Smaller hospitals more efficient: survey

The ongoing wave of mergers in the Dutch hospital sector has failed to increase efficiency and reduce costs, according to research by consultancy firm Roland Berger Strategy, reports Thursday’s Volkskrant.


Smaller hospitals are easier to manage, have less bureaucracy and doctors and patients have a closer relationship, the researchers said.
‘It has been deliberate policy to let hospitals merge but no synergy advantages have been realised,’ Roland Berger’s Tijo Collot d’Escury told the paper. ‘Unfortunately it is now too late to turn back the clock.’
The research shows that the Netherlands has 82,000 residents per hospital, far more than in neighbouring countries such as France, Germany and Belgium.
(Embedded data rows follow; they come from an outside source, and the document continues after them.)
(** * BookWorm: a PDF text-to-speech reader

    A shallow embedding of [src/main.py] (class [PDFReader]) and the
    properties of its segmentation, narration task, bookmark store, text
    extraction and playback controller.

    Conventions of the embedding:
    - a Python [str] is the list of its code points ([pystr]);
    - a Python [int] is a [Z];
    - a method that can raise returns an [outcome]; methods of the
      controller thread the reader's state explicitly;
    - the narration thread observes the two [Event] flags through a
      schedule of snapshots, one per [is_set()] call;
    - whether a running thread has ended when [is_alive()] is called is
      given by a list of answers, one per call: the command loop is
      followed for that many calls, and what is proved of the controller
      holds for every list of answers;
    - [int] on a string and, in the search functions, [str.lower] are
      parameters of the model: their Unicode tables belong to the
      interpreter. *)

From Stdlib Require Import ZArith NArith List Lia Bool Ascii String DecimalString.
From stdpp Require Import base option list gmap.
Import ListNotations.

Local Open Scope Z_scope.
Local Set Warnings "-register-all".

(* ===================================================================== *)
(** ** Python strings *)
(* ===================================================================== *)

Module PyStr.

(** A code point. *)
Definition char := N.

(** A Python [str]. *)
Definition pystr := list char.

(** A literal: every character of the Rocq string is one code point. *)
Definition py (s : string) : pystr :=
  map N_of_ascii (list_ascii_of_string s).

(** The line feed, written [\n] in the source. *)
Definition LF : char := 10%N.

(** [c.isspace()]: the code points CPython's [_PyUnicode_IsWhitespace]
    accepts; [str.strip()] without argument removes exactly these. *)
Definition isspace (c : char) : bool :=
  ((9 <=? c) && (c <=? 13) || (28 <=? c) && (c <=? 32)
   || (c =? 133) || (c =? 160) || (c =? 5760)
   || (8192 <=? c) && (c <=? 8202)
   || (c =? 8232) || (c =? 8233) || (c =? 8239) || (c =? 8287)
   || (c =? 12288))%N.

(** [s.lstrip()]. *)
Fixpoint lstrip (s : pystr) : pystr :=
  match s with
  | [] => []
  | c :: s' => if isspace c then lstrip s' else s
  end.

(** [s.rstrip()]. *)
Definition rstrip (s : pystr) : pystr := rev (lstrip (rev s)).

(** [s.strip()]. *)
Definition strip (s : pystr) : pystr := rstrip (lstrip s).

(** Truthiness of a [str]: non-empty. *)
Definition truthy (s : pystr) : bool :=
  match s with [] => false | _ :: _ => true end.

(** [s.lower()] on the ASCII letters.  The controller only compares the
    lowered command with one-letter ASCII commands, and no code point
    outside ASCII lowers to one of those letters. *)
Definition lower_char (c : char) : char :=
  if ((65 <=? c) && (c <=? 90))%N then (c + 32)%N else c.

Definition lower (s : pystr) : pystr := map lower_char s.

(** [str(n)] for an [int], as an f-string renders it. *)
Definition str_of_int (n : Z) : pystr :=
  py (NilZero.string_of_int (Z.to_int n)).

(** Value of an ASCII decimal digit. *)
Definition digit_value (c : char) : option Z :=
  if ((48 <=? c) && (c <=? 57))%N then Some (Z.of_N c - 48) else None.

Definition UNDERSCORE : char := 95%N.
Definition PLUS : char := 43%N.
Definition MINUS : char := 45%N.

(** The digits of an [int] literal given to [int()]: a digit, then
    digits each optionally preceded by one underscore.  [acc] is the
    value read so far and [sep] tells that an underscore was just read. *)
Fixpoint int_digits (acc : Z) (sep : bool) (s : pystr) : option Z :=
  match s with
  | [] => if sep then None else Some acc
  | c :: s' =>
      match digit_value c with
      | Some d => int_digits (10 * acc + d) false s'
      | None =>
          if (c =? UNDERSCORE)%N
          then (if sep then None else int_digits acc true s')
          else None
      end
  end.

Definition int_unsigned (s : pystr) : option Z :=
  match s with
  | [] => None
  | c :: s' =>
      match digit_value c with
      | Some d => int_digits d false s'
      | None => None
      end
  end.

(** The ASCII decimal numerals [int(s)] reads: surrounding white space
    is ignored, one sign is allowed; [None] where this reading gives
    no number.  It is the instance of [int] the examples run on: they
    use short ASCII entries only.  [int] itself also reads the other
    decimal digits of Unicode and refuses numerals longer than the
    interpreter's limit; the controller is modelled for whatever [int]
    computes (see [py_int] below). *)
Definition ascii_int (s : pystr) : option Z :=
  match strip s with
  | [] => None
  | c :: s' =>
      if (c =? MINUS)%N then Z.opp <$> int_unsigned s'
      else if (c =? PLUS)%N then int_unsigned s'
      else int_unsigned (c :: s')
  end.

End PyStr.

Export PyStr.

(* ===================================================================== *)
(** ** Segmenter: the first line and the last test of [speak_text] *)
(* ===================================================================== *)

Module Segmenter.

(** The character class [[.!?]] of the pattern. *)
Definition is_terminal (c : char) : bool :=
  ((c =? 46) || (c =? 33) || (c =? 63))%N.

(** [re.split(r'[.!?]+', text)]: the pieces of [text] between the
    maximal runs of terminal punctuation, the empty pieces at both ends
    included.  [piece] is the current piece, reversed; [in_run] holds
    while the scan is inside a run of punctuation. *)
Fixpoint split_from (in_run : bool) (piece : pystr) (text : pystr)
  : list pystr :=
  match text with
  | [] => [rev piece]
  | c :: text' =>
      if is_terminal c
      then (if in_run then split_from true [] text'
            else rev piece :: split_from true [] text')
      else split_from false (c :: piece) text'
  end.

Definition re_split (text : pystr) : list pystr :=
  split_from false [] text.

(** What one sentence contributes to the narration: [sentence.strip()]
    when that is truthy, nothing otherwise (source lines 146-147). *)
Definition unit_of (sentence : pystr) : option pystr :=
  if truthy (strip sentence) then Some (strip sentence) else None.

(** The speakable units of a text, in the order [speak_text] visits
    them. *)
Definition segment (text : pystr) : list pystr :=
  omap unit_of (re_split text).

End Segmenter.

Export Segmenter.

(* ===================================================================== *)
(** ** NarrationTask: [PDFReader.speak_text] *)
(* ===================================================================== *)

Module Narration.

(** What one [is_set()] call can see of the two events. *)
Record flags := Flags { f_paused : bool; f_stopped : bool }.

(** How the task ended: the loop ran out of sentences, a [break] on
    [stopped], or the engine raised while rendering a unit. *)
Inductive finish :=
| Exhausted
| Stopped
| Raised (unit : pystr).

(** Program points of the loop body, each one waiting for its next read
    of an event; [sentence] is the loop variable and [rest] the
    sentences not yet visited. *)
Inductive pc :=
| AtTop (sentence : pystr) (rest : list pystr)       (* line 134 *)
| AtWhile (sentence : pystr) (rest : list pystr)     (* line 138 *)
| InWhile (sentence : pystr) (rest : list pystr)     (* line 139 *)
| AfterWhile (sentence : pystr) (rest : list pystr)  (* line 143 *)
| Done (f : finish).

(** A task: where it is and the units the engine has rendered. *)
Record task := Task { at_pc : pc; said : list pystr }.

(** The [for] statement takes the next sentence or ends the loop. *)
Definition advance (rest : list pystr) : pc :=
  match rest with
  | [] => Done Exhausted
  | sentence :: rest' => AtTop sentence rest'
  end.

Section Sink.

(** The speech engine: [sink_ok u] tells whether
    [engine.say(u); engine.runAndWait()] returns ([true]) or raises. *)
Variable sink_ok : pystr -> bool.

(** Lines 146-148 for one sentence. *)
Definition render (sentence : pystr) (rest : list pystr)
    (done : list pystr) : task :=
  match unit_of sentence with
  | None => Task (advance rest) done
  | Some u =>
      if sink_ok u then Task (advance rest) (done ++ [u])
      else Task (Done (Raised u)) done
  end.

(** One read of an event and what follows it up to the next read. *)
Definition step (t : task) (now : flags) : task :=
  match at_pc t with
  | AtTop s rest =>
      if f_stopped now then Task (Done Stopped) (said t)
      else Task (AtWhile s rest) (said t)
  | AtWhile s rest =>
      if f_paused now then Task (InWhile s rest) (said t)
      else Task (AfterWhile s rest) (said t)
  | InWhile s rest =>
      if f_stopped now then Task (AfterWhile s rest) (said t)
      else Task (AtWhile s rest) (said t)       (* time.sleep(0.1) *)
  | AfterWhile s rest =>
      if f_stopped now then Task (Done Stopped) (said t)
      else render s rest (said t)
  | Done _ => t
  end.

(** The task as the thread starts it. *)
Definition start (text : pystr) : task :=
  Task (advance (re_split text)) [].

Definition run_from (t : task) (sched : list flags) : task :=
  fold_left step sched t.

(** [speak_text(text)] under a schedule of event snapshots, one per
    read, in the order the thread makes them. *)
Definition speak_text (text : pystr) (sched : list flags) : task :=
  run_from (start text) sched.

End Sink.

Definition ended (t : task) : bool :=
  match at_pc t with Done _ => true | _ => false end.

(** The sentences the loop still has to visit, the current one first. *)
Definition remaining (p : pc) : list pystr :=
  match p with
  | AtTop s rest | AtWhile s rest | InWhile s rest | AfterWhile s rest =>
      s :: rest
  | Done _ => []
  end.

(** Neither event is set. *)
Definition quiet : flags := Flags false false.

Definition is_stopped (f : flags) : Prop := f_stopped f = true.
Definition is_quiet (f : flags) : Prop := f = quiet.

End Narration.

Export Narration.

(* ===================================================================== *)
(** ** Exceptions and the values [json.load] returns *)
(* ===================================================================== *)

Module Py.

Inductive exn :=
| OSError          (* [open] fails, a write fails *)
| JSONDecodeError  (* [json.load] on a file that is not JSON *)
| PdfReadError     (* PyPDF2 cannot parse the file or a page *)
| IndexError
| TypeError
| AttributeError
| ValueError
| EOFError.

#[export] Instance exn_eq_dec : EqDecision exn.
Proof. solve_decision. Defined.

Inductive outcome (A : Type) :=
| Ok (a : A)
| Raise (e : exn).
Arguments Ok {A} a.
Arguments Raise {A} e.

(** [try: body except: handler] with a handler for every exception. *)
Definition try_except {A} (body : outcome A) (handler : exn -> outcome A)
  : outcome A :=
  match body with
  | Ok a => Ok a
  | Raise e => handler e
  end.

Definition and_then {A B} (x : outcome A) (k : A -> outcome B)
  : outcome B :=
  match x with
  | Ok a => k a
  | Raise e => Raise e
  end.

(** A JSON document as Python sees it once loaded (floats left out:
    the reader never writes one). *)
Inductive json :=
| JNull
| JBool (b : bool)
| JInt (n : Z)
| JStr (s : pystr)
| JList (l : list json)
| JDict (m : gmap pystr json).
Hospitals in other countries are also more efficient than in the Netherlands with a higher bed occupancy rate and specialists treating more patients.
In Elsevier magazine’s annual hospital survey published on Wednesday, Sionsberg hospital in the Frisian town of Dokkum was voted the best in the country. It scored high in terms of good nursing care and its close working relationship with GPs and other local healthcare organisations. The Tergooi hospital in Hilversum was second.
In Roland Berger’s own survey, the Sint Jansdal hospital in Harderwijk emerged as the best in the country.